▸ Prompt
Look for the line that has "rewrite (read_QDot _ _ _ _ Hc) in Hicon." in the material below; please repeat it and every line after it, exactly, up to and including the line that has "<$> map_result (render_day dayName cur) items", and nothing else.

▸ The data

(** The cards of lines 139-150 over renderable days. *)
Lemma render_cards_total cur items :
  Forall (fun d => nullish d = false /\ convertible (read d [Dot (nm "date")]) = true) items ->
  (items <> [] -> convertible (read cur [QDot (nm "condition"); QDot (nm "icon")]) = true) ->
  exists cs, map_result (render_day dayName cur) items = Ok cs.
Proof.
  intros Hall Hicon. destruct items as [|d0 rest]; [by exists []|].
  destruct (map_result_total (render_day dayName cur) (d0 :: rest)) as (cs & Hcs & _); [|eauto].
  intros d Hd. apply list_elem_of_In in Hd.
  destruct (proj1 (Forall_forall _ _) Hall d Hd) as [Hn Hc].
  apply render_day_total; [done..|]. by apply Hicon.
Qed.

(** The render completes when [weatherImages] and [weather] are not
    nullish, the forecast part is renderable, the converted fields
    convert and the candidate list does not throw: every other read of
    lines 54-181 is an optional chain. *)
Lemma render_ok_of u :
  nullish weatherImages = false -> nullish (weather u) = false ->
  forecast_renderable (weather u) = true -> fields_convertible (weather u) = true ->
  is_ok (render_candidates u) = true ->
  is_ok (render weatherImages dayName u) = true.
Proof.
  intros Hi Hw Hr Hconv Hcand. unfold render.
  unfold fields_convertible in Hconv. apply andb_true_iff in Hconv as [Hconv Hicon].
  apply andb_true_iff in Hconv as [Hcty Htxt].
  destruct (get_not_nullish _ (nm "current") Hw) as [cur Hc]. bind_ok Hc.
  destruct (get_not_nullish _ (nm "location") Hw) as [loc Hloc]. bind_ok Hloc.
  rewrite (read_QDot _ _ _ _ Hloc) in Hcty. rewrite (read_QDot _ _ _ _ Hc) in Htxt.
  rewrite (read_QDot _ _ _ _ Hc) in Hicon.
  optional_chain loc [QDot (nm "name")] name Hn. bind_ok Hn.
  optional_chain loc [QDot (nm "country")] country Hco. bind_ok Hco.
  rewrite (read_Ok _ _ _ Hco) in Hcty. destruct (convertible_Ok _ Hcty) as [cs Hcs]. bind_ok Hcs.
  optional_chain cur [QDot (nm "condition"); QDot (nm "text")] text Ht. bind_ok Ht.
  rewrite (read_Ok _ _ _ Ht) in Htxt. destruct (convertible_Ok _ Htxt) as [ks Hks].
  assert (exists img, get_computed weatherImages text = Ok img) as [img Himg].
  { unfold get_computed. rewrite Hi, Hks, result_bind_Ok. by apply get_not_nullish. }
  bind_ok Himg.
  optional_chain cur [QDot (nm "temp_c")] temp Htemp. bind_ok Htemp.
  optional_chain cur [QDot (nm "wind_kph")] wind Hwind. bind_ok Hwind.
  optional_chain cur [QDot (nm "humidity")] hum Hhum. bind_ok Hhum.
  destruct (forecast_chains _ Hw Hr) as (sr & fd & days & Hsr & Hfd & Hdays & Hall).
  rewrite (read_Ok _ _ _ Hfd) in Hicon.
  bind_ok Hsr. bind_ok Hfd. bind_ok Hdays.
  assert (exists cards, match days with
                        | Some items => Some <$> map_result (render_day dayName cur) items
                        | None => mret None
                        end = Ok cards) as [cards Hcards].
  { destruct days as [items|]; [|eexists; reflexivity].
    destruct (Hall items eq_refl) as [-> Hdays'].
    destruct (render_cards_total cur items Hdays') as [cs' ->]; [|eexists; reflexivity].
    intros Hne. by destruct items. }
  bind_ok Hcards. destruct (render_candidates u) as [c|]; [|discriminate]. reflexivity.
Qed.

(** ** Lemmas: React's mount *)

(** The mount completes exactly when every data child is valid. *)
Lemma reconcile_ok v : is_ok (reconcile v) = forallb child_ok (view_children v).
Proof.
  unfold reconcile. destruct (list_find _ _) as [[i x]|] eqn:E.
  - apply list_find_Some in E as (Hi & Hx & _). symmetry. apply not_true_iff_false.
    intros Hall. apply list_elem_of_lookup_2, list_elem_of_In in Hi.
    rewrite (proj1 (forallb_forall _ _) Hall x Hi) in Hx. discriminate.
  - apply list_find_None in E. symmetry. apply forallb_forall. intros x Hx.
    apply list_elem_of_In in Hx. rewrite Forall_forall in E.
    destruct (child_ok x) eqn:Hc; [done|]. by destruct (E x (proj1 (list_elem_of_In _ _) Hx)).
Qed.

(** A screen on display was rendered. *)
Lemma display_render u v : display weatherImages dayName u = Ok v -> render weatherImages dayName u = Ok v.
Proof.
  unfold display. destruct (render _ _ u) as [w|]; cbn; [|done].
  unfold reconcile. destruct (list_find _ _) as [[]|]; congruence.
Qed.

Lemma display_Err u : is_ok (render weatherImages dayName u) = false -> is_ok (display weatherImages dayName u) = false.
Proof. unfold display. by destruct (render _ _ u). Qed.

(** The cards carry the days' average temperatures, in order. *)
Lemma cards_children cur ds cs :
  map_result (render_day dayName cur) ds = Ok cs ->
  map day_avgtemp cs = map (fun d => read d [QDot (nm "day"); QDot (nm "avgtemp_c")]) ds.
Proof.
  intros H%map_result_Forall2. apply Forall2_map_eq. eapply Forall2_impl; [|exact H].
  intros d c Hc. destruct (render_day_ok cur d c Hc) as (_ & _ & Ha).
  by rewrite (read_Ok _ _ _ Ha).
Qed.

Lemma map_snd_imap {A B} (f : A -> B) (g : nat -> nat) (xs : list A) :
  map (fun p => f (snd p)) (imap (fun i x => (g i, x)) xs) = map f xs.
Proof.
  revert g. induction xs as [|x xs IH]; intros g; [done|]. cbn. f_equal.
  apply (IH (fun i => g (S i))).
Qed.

▸ Reply to the task
  rewrite (read_QDot _ _ _ _ Hc) in Hicon.
  optional_chain loc [QDot (nm "name")] name Hn. bind_ok Hn.
  optional_chain loc [QDot (nm "country")] country Hco. bind_ok Hco.
  rewrite (read_Ok _ _ _ Hco) in Hcty. destruct (convertible_Ok _ Hcty) as [cs Hcs]. bind_ok Hcs.
  optional_chain cur [QDot (nm "condition"); QDot (nm "text")] text Ht. bind_ok Ht.
  rewrite (read_Ok _ _ _ Ht) in Htxt. destruct (convertible_Ok _ Htxt) as [ks Hks].
  assert (exists img, get_computed weatherImages text = Ok img) as [img Himg].
  { unfold get_computed. rewrite Hi, Hks, result_bind_Ok. by apply get_not_nullish. }
  bind_ok Himg.
  optional_chain cur [QDot (nm "temp_c")] temp Htemp. bind_ok Htemp.
  optional_chain cur [QDot (nm "wind_kph")] wind Hwind. bind_ok Hwind.
  optional_chain cur [QDot (nm "humidity")] hum Hhum. bind_ok Hhum.
  destruct (forecast_chains _ Hw Hr) as (sr & fd & days & Hsr & Hfd & Hdays & Hall).
  rewrite (read_Ok _ _ _ Hfd) in Hicon.
  bind_ok Hsr. bind_ok Hfd. bind_ok Hdays.
  assert (exists cards, match days with
                        | Some items => Some <$> map_result (render_day dayName cur) items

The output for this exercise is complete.